DATA LISTING START
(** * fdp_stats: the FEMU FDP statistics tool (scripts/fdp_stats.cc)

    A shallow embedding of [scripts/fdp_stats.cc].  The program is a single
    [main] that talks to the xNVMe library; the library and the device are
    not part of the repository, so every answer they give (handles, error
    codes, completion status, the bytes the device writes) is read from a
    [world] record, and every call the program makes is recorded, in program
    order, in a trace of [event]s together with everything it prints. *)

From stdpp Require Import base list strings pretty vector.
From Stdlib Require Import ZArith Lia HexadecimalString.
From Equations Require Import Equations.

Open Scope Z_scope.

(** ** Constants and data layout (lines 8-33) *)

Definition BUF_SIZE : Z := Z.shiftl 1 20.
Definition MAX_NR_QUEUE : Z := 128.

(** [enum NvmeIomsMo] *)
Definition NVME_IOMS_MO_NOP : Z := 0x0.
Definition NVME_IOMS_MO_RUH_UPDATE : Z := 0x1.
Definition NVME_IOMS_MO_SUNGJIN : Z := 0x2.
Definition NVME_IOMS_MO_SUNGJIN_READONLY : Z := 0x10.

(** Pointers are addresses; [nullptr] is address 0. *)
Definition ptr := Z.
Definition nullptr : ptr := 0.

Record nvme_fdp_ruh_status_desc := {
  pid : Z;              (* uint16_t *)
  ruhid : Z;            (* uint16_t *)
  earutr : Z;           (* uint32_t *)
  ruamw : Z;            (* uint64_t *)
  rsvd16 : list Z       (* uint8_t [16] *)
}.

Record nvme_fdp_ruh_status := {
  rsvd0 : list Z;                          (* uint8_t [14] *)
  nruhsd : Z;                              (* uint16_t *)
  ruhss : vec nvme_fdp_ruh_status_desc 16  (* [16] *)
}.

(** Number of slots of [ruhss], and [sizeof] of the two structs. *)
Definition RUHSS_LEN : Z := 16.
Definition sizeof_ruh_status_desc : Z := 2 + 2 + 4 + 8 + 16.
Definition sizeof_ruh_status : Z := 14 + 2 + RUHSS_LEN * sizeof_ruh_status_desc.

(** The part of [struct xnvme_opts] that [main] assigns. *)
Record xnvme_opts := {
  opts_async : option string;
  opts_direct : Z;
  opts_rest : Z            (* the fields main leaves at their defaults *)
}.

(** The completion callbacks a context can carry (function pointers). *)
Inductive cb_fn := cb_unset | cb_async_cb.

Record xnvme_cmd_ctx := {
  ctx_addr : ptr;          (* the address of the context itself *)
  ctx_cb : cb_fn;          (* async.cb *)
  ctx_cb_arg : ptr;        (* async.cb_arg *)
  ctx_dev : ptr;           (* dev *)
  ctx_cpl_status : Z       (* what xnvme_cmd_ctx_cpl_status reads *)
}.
DATA LISTING END
Search the records for the word "main", then list every line that has it.

- _SOLUTION FOR THIS PROBLEM_:
    [main] that talks to the xNVMe library; the library and the device are
(** The part of [struct xnvme_opts] that [main] assigns. *)
  opts_rest : Z            (* the fields main leaves at their defaults *)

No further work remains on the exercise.